The Robert Koch Institute has also been cautious. In Germany, for example, there was no noticeable increase in infections. Nevertheless, the vaccination rate could always be improved, especially among young adults.
Until the beginning of the 1990s, each person only received one vaccination against measles. It was difficult adopt the practice of getting a second vaccination, especially for those vaccinated prior to the 1990s. In contrast, 97% of school children in Germany have the first measles vaccination and 93% have the second vaccination. The second measles vaccination, which should be carried out by the end of the second year of life, is often carried out later. According to the RKI, only 74% of two-year-olds in Germany have full protection.
How do measles pathogens spread?
The first telltale sign someone has measles is a widespread itchy red rash. The spots are initially visible behind the ears, or on the neck or head. Three days before visible signs appear, the virus has peaked in the body. The infected person is contagious, usually without even knowing it. For a reliable diagnosis, patients suspected of having the virus need to have the antibodies in their blood tested.
The measles virus is transmitted directly through the air in the form of very fine droplets of saliva or mucus — usually from coughing or sneezing. But they can also be passed on simply when speaking to someone in close proximity.
Measles is highly contagious. Each contagious person infects around 15 healthy people. Humans are the only natural hosts of the measles virus.
About 14 days after the initial infection, patients get a fever and start coughing. At that point, the red rash starts to itch.
To alleviate these symptoms, doctors usually administer medication. Patients may also get a middle ear infection, pneumonia or have severe diarrhea. In the worst case, diarrhea can lead to dehydration and ultimately death. There is no specialized treatment for measles. The body has to fight the infection itself.
Measles can cause meningitis, which can lead to severe brain damage and mental disability. According to Germany's main public health body, the Robert Koch Institute, measles encephalitis occurs in one in every 1,000 infections. One in five of these cases is fatal. Such complications do not necessarily occur during the original bout of the disease; they can occur years later.
Read more: Top ten most dangerous viruses in the world
Vaccination is the best protection
Many parents refuse to vaccinate their children because they fear serious side effects. Some assume it is better for their children to be infected with the virus so their bodies can build up anti-bodies. For a while, measles parties were popular.

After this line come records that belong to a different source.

(** * Verification of the infinitiV scene pipeline

    Shallow embedding of the parts of [agents/script_generator.py],
    [agents/scene_renderer.py], [agents/voice_generator.py] and [app.py]
    that assemble, voice, name and compile a scene, with the properties of
    the pipeline's spec and further properties of the same code. *)

From Stdlib Require Import Ascii Init.Byte.
From stdpp Require Import base list gmap strings pretty.

Local Open Scope string_scope.
Local Open Scope list_scope.

Infix "+:+" := String.append (at level 60, right associativity).

(** ** Block model: the JSON dicts passed between the stages. *)

(** The [traits] sub-dict of a dialogue block. A key that is absent is [None]. *)
Record traits := mk_traits {
  age_range : option string;
  gender : option string;
  voice_style : option string;
  accent : option string;
  elevenlabs_voice_id : option string
}.

Definition no_traits : traits := mk_traits None None None None None.

(** A script block. The keys the pipeline reads; [None] = key absent.
    [b_sound] is [environmental_impact.sound_implications]. *)
Record block := mk_block {
  b_id : option string;
  b_type : option string;
  b_character : option string;
  b_text : option string;
  b_emotion : option string;
  b_traits : traits;
  b_setting : option string;
  b_description : option string;
  b_sound : list string;
  b_audio : option string
}.

(** [d.get(k, default)] *)
Definition get_or (o : option string) (dflt : string) : string :=
  match o with Some s => s | None => dflt end.

(** Python truthiness of [d.get(k)] for a string value. *)
Definition truthy (o : option string) : bool :=
  match o with Some s => negb (bool_decide (s = "")) | None => false end.


Definition set_id (b : block) (i : string) : block :=
  mk_block (Some i) (b_type b) (b_character b) (b_text b) (b_emotion b)
    (b_traits b) (b_setting b) (b_description b) (b_sound b) (b_audio b).

(** ** Timeline assembler: [ScriptGenerator._structure_as_json] *)
Module Assembler.

Record scene_plan := mk_plan {
  plan_setting : option string;
  plan_tone : option string
}.

(** The leading [scene_start] block. *)
Definition scene_block (p : scene_plan) : block :=
  mk_block (Some "scene_start") (Some "scene") None None None no_traits
    (Some (get_or (plan_setting p) "Unknown location"))
    (Some ("Scene begins in " +:+ get_or (plan_setting p) "a location"
           +:+ " with a " +:+ get_or (plan_tone p) "neutral" +:+ " atmosphere."))
    [] None.
(* ===== verification/Bytes.v ===== *)
(** * Bytes and text

    Byte strings as the Rust sources write them, the [core] functions on slices the
    parsers use, and a monad for code that can fail or panic. *)

From Stdlib Require Ascii.
From S2P Require Import Prelude.
From stdpp Require Export strings.
Local Open Scope Z_scope.

(** ** Literals *)

(** [b"..."]. *)
Definition str (s : string) : list Z :=
  (fun a => Z.of_N (Ascii.N_of_ascii a)) <$> String.list_ascii_of_string s.

(** [b'c']. *)
Definition chr (s : string) : Z := default 0 (head (str s)).

Definition is_ascii_digit (b : Z) : bool := (48 <=? b) && (b <=? 57).
Definition is_ascii_uppercase (b : Z) : bool := (65 <=? b) && (b <=? 90).
Definition is_ascii_lowercase (b : Z) : bool := (97 <=? b) && (b <=? 122).
Definition is_ascii_alphanumeric (b : Z) : bool :=
  is_ascii_digit b || is_ascii_uppercase b || is_ascii_lowercase b.

(** ** Slices *)

(** [split(f)]: the pieces between the elements that satisfy [f], at least one. *)
Fixpoint split_on {A} (f : A -> bool) (l : list A) : list (list A) :=
  match l with
  | [] => [[]]
  | x :: l' =>
      if f x then [] :: split_on f l'
      else match split_on f l' with
           | [] => [[x]]
           | piece :: pieces => (x :: piece) :: pieces
           end
  end.

(** [iter().rposition(f)]: the last index whose element satisfies [f]. *)
Fixpoint rposition {A} (f : A -> bool) (l : list A) : option nat :=
  match l with
  | [] => None
  | x :: l' =>
      match rposition f l' with
      | Some i => Some (S i)
      | None => if f x then Some 0%nat else None
      end
  end.

(** [while pos < l.len() && f(l[pos]) { pos += 1 }], for at most [n] steps. *)
Fixpoint skip_while {A} (f : A -> bool) (n : nat) (l : list A) (pos : nat) : nat :=
  match n with
  | O => pos
  | S n' =>
      match l !! pos with
      | Some x => if f x then skip_while f n' l (S pos) else pos
      | None => pos
      end
  end.

(** [split_last()]. *)
Definition split_last {A} (l : list A) : option (A * list A) :=
  match last l with
  | Some x => Some (x, take (length l - 1) l)
  | None => None
  end.

(** [&l[..n]]. *)
Definition slice_to {A} (l : list A) (n : nat) : outcome (list A) :=
  if (n <=? length l)%nat then Done (take n l) else Panic.

(** [dst[..src.len()].copy_from_slice(src)]. *)
Definition copy_prefix {A} (dst src : list A) : outcome (list A) :=
  if (length src <=? length dst)%nat then Done (src ++ drop (length src) dst) else Panic.

(** [&l[a..b]]. *)
Definition range {A} (l : list A) (a b : nat) : outcome (list A) :=
  if (a <=? b)%nat && (b <=? length l)%nat then Done (take (b - a) (drop a l)) else Panic.

(** [dst[off..off + src.len()].copy_from_slice(src)]. *)
Definition write_at {A} (dst : list A) (off : nat) (src : list A) : outcome (list A) :=
  if (off + length src <=? length dst)%nat
  then Done (take off dst ++ src ++ drop (off + length src) dst)
  else Panic.

(** [assert!(c)], followed by the rest. *)
Definition assert (c : bool) : outcome unit := if c then Done tt else Panic.

(** [to_be_bytes()] and [to_le_bytes()]: the [n] bytes of a word. *)
Fixpoint be_bytes (n : nat) (v : Z) : list Z :=
  match n with
  | O => []
  | S n' => wrap8 (Z.shiftr v (8 * Z.of_nat n')) :: be_bytes n' v
  end.

Fixpoint le_bytes (n : nat) (v : Z) : list Z :=
  match n with
  | O => []
  | S n' => wrap8 v :: le_bytes n' (Z.shiftr v 8)
  end.

(** [from_le_bytes()]. *)
Fixpoint of_le_bytes (l : list Z) : Z :=
  match l with
  | [] => 0
  | b :: l' => b + 256 * of_le_bytes l'
  end.

(** ** Computations that return, fail or panic *)

Inductive comp (E A : Type) : Type :=
| Ret (a : A)
| Throw (e : E)
| Crash.
Arguments Ret {E A} a.
Arguments Throw {E A} e.
Arguments Crash {E A}.

#[global] Instance comp_ret E : MRet (comp E) := @Ret E.
#[global] Instance comp_bind E : MBind (comp E) :=
  fun A B f m => match m with Ret a => f a | Throw e => Throw e | Crash => Crash end.

(** Array accesses inside such a computation. *)
Definition lift {E A} (m : outcome A) : comp E A :=
  match m with Done a => Ret a | Panic => Crash end.

(** [ok_or(e)?]. *)
Definition ok_or {E A} (o : option A) (e : E) : comp E A :=
  match o with Some a => Ret a | None => Throw e end.

Ltac csteps := cbn [mbind comp_bind mret comp_ret lift ok_or negb andb orb].

(** ** Lemmas *)

Lemma comp_bind_Ret {E A B} (f : A -> comp E B) m b :
  m ≫= f = Ret b <-> exists a, m = Ret a /\ f a = Ret b.
Proof.
  destruct m as [a|e|]; simpl; split.
  - intros H. by exists a.
  - by intros (? & [= ->] & ?).
  - intros H. inversion H.
  - by intros (? & [=] & ?).
  - intros H. inversion H.
  - by intros (? & [=] & ?).
Qed.

Lemma slice_to_Done {A} (l : list A) n : (n <= length l)%nat -> slice_to l n = Done (take n l).
Proof. intros H. unfold slice_to. by replace (n <=? length l)%nat with true by lia. Qed.

Lemma copy_prefix_Done {A} (dst src : list A) :
  (length src <= length dst)%nat -> copy_prefix dst src = Done (src ++ drop (length src) dst).
Proof. intros H. unfold copy_prefix. by replace (length src <=? length dst)%nat with true by lia. Qed.

(** Where [skip_while] stops: everything passed satisfies [f], the next element does not. *)
Lemma skip_while_spec {A} (f : A -> bool) n l pos :
  (pos <= length l <= pos + n)%nat ->
  let q := skip_while f n l pos in
  (pos <= q <= length l)%nat /\ Forall (fun x => f x = true) (take (q - pos) (drop pos l)) /\
  (forall x, l !! q = Some x -> f x = false).
Proof.
  revert pos. induction n as [|n IH]; intros pos Hl; simpl.
  { rewrite Nat.sub_diag. split; [lia|]. split; [done|]. intros x Hx%lookup_lt_Some. lia. }
  assert (Hstop : (pos <= pos <= length l)%nat /\ Forall (fun x => f x = true) (take (pos - pos) (drop pos l)))
    by (rewrite Nat.sub_diag; split; [lia|done]).
  destruct (l !! pos) as [x|] eqn:Hx; [destruct (f x) eqn:Hf|].
  - apply lookup_lt_Some in Hx as Hlt. destruct (IH (S pos)) as (Hq & Hall & Hend); [lia|].
    split; [lia|]. split; [|done]. rewrite (drop_S _ _ _ Hx).
    replace (skip_while f n l (S pos) - pos)%nat with (S (skip_while f n l (S pos) - S pos)) by lia.
    simpl. by constructor.
  - destruct Hstop. split; [done|]. split; [done|]. intros y Hy. congruence.
  - destruct Hstop. split; [done|]. split; [done|]. intros y Hy. congruence.
Qed.

Lemma le_bytes_length n v : length (le_bytes n v) = n.
Proof. revert v. induction n as [|n IH]; intros v; simpl; [done|]. by rewrite IH. Qed.

Lemma of_le_bytes_le_bytes n v : 0 <= v < 256 ^ Z.of_nat n -> of_le_bytes (le_bytes n v) = v.
Proof.
  revert v. induction n as [|n IH]; intros v Hv.
  { simpl in *. lia. }
  cbn [le_bytes of_le_bytes]. rewrite Z.shiftr_div_pow2 by lia. change (2 ^ 8) with 256.
  rewrite Nat2Z.inj_succ, Z.pow_succ_r in Hv by lia. rewrite IH.
  - unfold wrap8. pose proof (Z.div_mod v 256). lia.
  - split; [apply Z.div_pos; lia|]. apply Z.div_lt_upper_bound; lia.
Qed.

Lemma of_le_bytes_u32 l : Forall is_u8 l -> length l = 4%nat -> is_u32 (of_le_bytes l).
Proof.
  intros Hl Hn. do 4 (destruct l as [|? l]; [done|]). destruct l; [|done].
  repeat (apply Forall_cons in Hl as [? Hl]). unfold is_u8, is_u32 in *. simpl. lia.
Qed.

Lemma bytes_check l : forallb (fun b => (0 <=? b) && (b <? 256)) l = true -> Forall is_u8 l.
Proof.
  intros H. apply Forall_forall. intros x Hx. apply list_elem_of_In in Hx.
  apply (proj1 (forallb_forall _ _) H) in Hx. unfold is_u8. lia.
Qed.
(* ===== verification/MacParse.v ===== *)
(** * The meaning of a profile

    A reference reading of profile text (lines, words, directives, grants), and the
    theorem that [parse] accepts exactly the texts it reads and that the resulting policy
    allows exactly what the grants say. *)

From S2P Require Import Prelude Bytes Mac.
Local Open Scope Z_scope.

(** ** The reference reading *)

Inductive grant : Type :=
| GAll
| GSyscall (n : Z)
| GFile (perms : Z) (pat : list Z)
| GNet (r : NetRule)
| GExec (pat : list Z).

(** The words of a line. *)
Definition nonempty (w : list Z) : bool := negb (length w =? 0)%nat.
Definition words (line : list Z) : list (list Z) := List.filter nonempty (split_on is_ws line).

Definition syscall_grant (tok : list Z) : option grant :=
  if bool_decide (tok = str "*") then Some GAll else GSyscall <$> lookup_syscall tok.

Definition file_grant (perms : Z) (tok : list Z) : option grant :=
  if valid_pattern tok then Some (GFile perms tok) else None.

Definition net_grant (ops : Z) (tok : list Z) : option grant :=
  colon ← rposition (fun b => b =? chr ":") tok;
  '(any, ip) ← (if bool_decide (take colon tok = str "*") then Some (true, 0)
                else ip ← parse_ip (take colon tok); Some (false, ip));
  '(lo, hi) ← parse_ports (drop (S colon) tok);
  Some (GNet (mkNetRule any ip ops lo hi)).

Definition exec_grant (tok : list Z) : option grant :=
  if valid_pattern tok then Some (GExec tok) else None.

(** A list of at least one token. *)
Definition some_grants (g : list Z -> option grant) (toks : list (list Z)) : option (list grant) :=
  match toks with [] => None | _ => mapM g toks end.

(** The bits of a permission or operation word. *)
Definition letter_bits (code : Z -> option Z) (tok : list Z) : option Z :=
  foldl Z.lor 0 <$> mapM code tok.

Definition mode_of (args : list (list Z)) : option bool :=
  match args with
  | [arg] =>
      if bool_decide (arg = str "enforce") then Some false
      else if bool_decide (arg = str "complain") then Some true else None
  | _ => None
  end.

(** A permission or operation word and at least one token. *)
Definition lettered (code : Z -> option Z) (g : Z -> list Z -> option grant) (toks : list (list Z)) :
    option (list grant) :=
  match toks with
  | [] => None
  | word :: toks => bits ← letter_bits code word; some_grants (g bits) toks
  end.

Definition allow_grants (args : list (list Z)) : option (list grant) :=
  match args with
  | [] => None
  | kind :: toks =>
      if bool_decide (kind = str "syscall") then some_grants syscall_grant toks
      else if bool_decide (kind = str "file") then lettered file_letter file_grant toks
      else if bool_decide (kind = str "net") then lettered net_letter net_grant toks
      else if bool_decide (kind = str "exec") then some_grants exec_grant toks
      else None
  end.

(** The mode and the grants of a line. *)
Definition directive (ws : list (list Z)) : option (option bool * list grant) :=
  match ws with
  | [] => Some (None, [])
  | word :: args =>
      if bool_decide (word = str "mode") then (fun m => (Some m, [])) <$> mode_of args
      else if bool_decide (word = str "allow") then (fun gs => (None, gs)) <$> allow_grants args
      else None
  end.

Definition file_rules (gs : list grant) : list (Z * list Z) :=
  omap (fun g => match g with GFile perms pat => Some (perms, pat) | _ => None end) gs.
Definition net_rules (gs : list grant) : list NetRule :=
  omap (fun g => match g with GNet r => Some r | _ => None end) gs.
Definition exec_rules (gs : list grant) : list (list Z) :=
  omap (fun g => match g with GExec pat => Some pat | _ => None end) gs.
(* ===== verification/Msg.v ===== *)
(** * Messages between processes: [kernel/rust/msg.rs]

    Inboxes, services and the kernel entry points. The [Hal] trait's answers about the
    process table and the clock are a record of functions, fixed during one call (a call
    runs with interrupts disabled). *)

From S2P Require Import Prelude Bytes.
Local Open Scope Z_scope.
Local Open Scope machine_scope.

Definition MAX_PAYLOAD : nat := 1024.
Definition QUEUE_DEPTH : nat := 16.
Definition MAX_PER_SENDER : Z := 8.
Definition MAX_INBOXES : nat := 32.
Definition MAX_SERVICES : nat := 32.
Definition MAX_NAMES_PER_PROC : Z := 4.
Definition MAX_ALLOW : nat := 8.
Definition NAME_MAX : nat := 31.
Definition TICK_HZ : Z := 100.

#[global] Arguments MAX_PAYLOAD : simpl never.
#[global] Arguments QUEUE_DEPTH : simpl never.
#[global] Arguments MAX_INBOXES : simpl never.
#[global] Arguments MAX_SERVICES : simpl never.
#[global] Arguments MAX_ALLOW : simpl never.
#[global] Arguments NAME_MAX : simpl never.

Definition ACCEPT_ANY : Z := 0.
Definition ACCEPT_SAME_UID : Z := 1.
Definition ACCEPT_ALLOWLIST : Z := 2.

Definition RECV_PEEK : Z := 1.
Definition RECV_MATCH_TAG : Z := 2.

Definition SVC_REGISTER : Z := 1.
Definition SVC_UNREGISTER : Z := 2.
Definition SVC_LOOKUP : Z := 3.

Definition CTL_STAT : Z := 1.
Definition CTL_ALLOW : Z := 2.
Definition CTL_DENY : Z := 3.
Definition CTL_POLICY : Z := 4.

Definition EPERM : Z := 1.
Definition ENOENT : Z := 2.
Definition ESRCH : Z := 3.
Definition E2BIG : Z := 7.
Definition EBADF : Z := 9.
Definition EAGAIN : Z := 11.
Definition EACCES : Z := 13.
Definition EEXIST : Z := 17.
Definition EINVAL : Z := 22.
Definition ENOSPC : Z := 28.

Record Hal : Type := mkHal {
  pid_is_live : Z -> bool;
  uid_of : Z -> option Z;
  ticks : Z;
}.

(** ** State *)

Record Slot : Type := mkSlot {
  used : bool;
  sender : Z; sender_uid : Z; mtype : Z; tag : Z; len : Z; tick : Z;
  seq : Z;
  data : list Z;
}.

Record Inbox : Type := mkInbox {
  in_use : bool;
  pid : Z;
  policy : Z;
  allow : list Z;
  count : Z;
  next_seq : Z;
  delivered : Z;
  refused : Z;
  slots : list Slot;
}.
(* ===== verification/MsgSpec.v ===== *)
(** * Messages: what the component promises

    A mail system as its users see it: an inbox per process with a first-in first-out queue
    of whole messages, and a map from service names to processes. [do_call] is the contract of
    every kernel entry point, [mail_ok] the limits that always hold. *)

From S2P Require Import Prelude Bytes Msg.
Local Open Scope Z_scope.

Record message : Type := mkMessage {
  f_sender : Z; f_uid : Z; f_type : Z; f_tag : Z; f_tick : Z;
  f_data : list Z;
}.

Record box : Type := mkBox {
  x_policy : Z;
  x_allow : gset Z;
  x_queue : list message;
  x_delivered : Z;
  x_refused : Z;
}.

Record mail : Type := mkMail {
  boxes : gmap Z box;
  names : gmap (list Z) Z;
}.

Definition no_mail : mail := mkMail ∅ ∅.

(** The messages of one sender. *)
Definition sent_by (from : Z) (q : list message) : nat := countb (fun f => f_sender f =? from) q.

Definition names_held (p : Z) (a : mail) : nat := size (filter (fun nq => nq.2 = p) (names a)).

Definition set_box (p : Z) (x : box) (a : mail) : mail := mkMail (<[p := x]> (boxes a)) (names a).
Definition set_names (ns : gmap (list Z) Z) (a : mail) : mail := mkMail (boxes a) ns.

(** ** Inboxes *)

Definition mail_open (p pol flags : Z) (a : mail) : result (Z * Z) Z * mail :=
  if negb (flags =? 0) || (ACCEPT_ALLOWLIST <? pol) || (p <=? 0) then (Err EINVAL, a)
  else
    match boxes a !! p with
    | Some _ => (Err EEXIST, a)
    | None =>
        if (MAX_INBOXES <=? size (boxes a))%nat then (Err ENOSPC, a)
        else (Ok (Z.of_nat QUEUE_DEPTH, Z.of_nat MAX_PAYLOAD), set_box p (mkBox pol ∅ [] 0 0) a)
    end.

Definition forget (p : Z) (x : box) : box :=
  mkBox (x_policy x) (x_allow x ∖ {[p]}) (x_queue x) (x_delivered x) (x_refused x).

(** Everything of [p] goes: its inbox, its names, and its place in the other allowlists. *)
Definition mail_exit (p : Z) (a : mail) : mail :=
  mkMail (forget p <$> delete p (boxes a)) (filter (fun nq => nq.2 <> p) (names a)).

Definition mail_close (p : Z) (a : mail) : result unit Z * mail :=
  match boxes a !! p with
  | None => (Err EBADF, a)
  | Some _ => (Ok tt, mail_exit p a)
  end.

Parents would send healthy children to play with other children who had the virus in the hope they too might become infected. Parents who did this were often convinced that exposure to the virus strengthened their child's defenses if and when they got measles.
Experts, however, are convinced this is not the case. False claims and beliefs contribute to vaccination fatigue. The myth that there is a connection between the measles vaccination and autism is just that — a myth — and one doctors have debunked many times over.
The measles vaccine includes two shots of attenuated measles viruses. The Permanent Vaccination Commission (STIKO) of the Robert Koch Institute recommends measles vaccinations in combination with inoculations for mumps and rubella. The vaccinations should take place just after a child turns one. Only then can parents ensure their child is protected from the dangerous virus.
Vaccination target missed
The WHO was committed to eradicating measles worldwide by 2020. The Czech Republic, Estonia, Finland, Portugal, Slovakia and Slovenia are the only countries to have achieved this goal so far.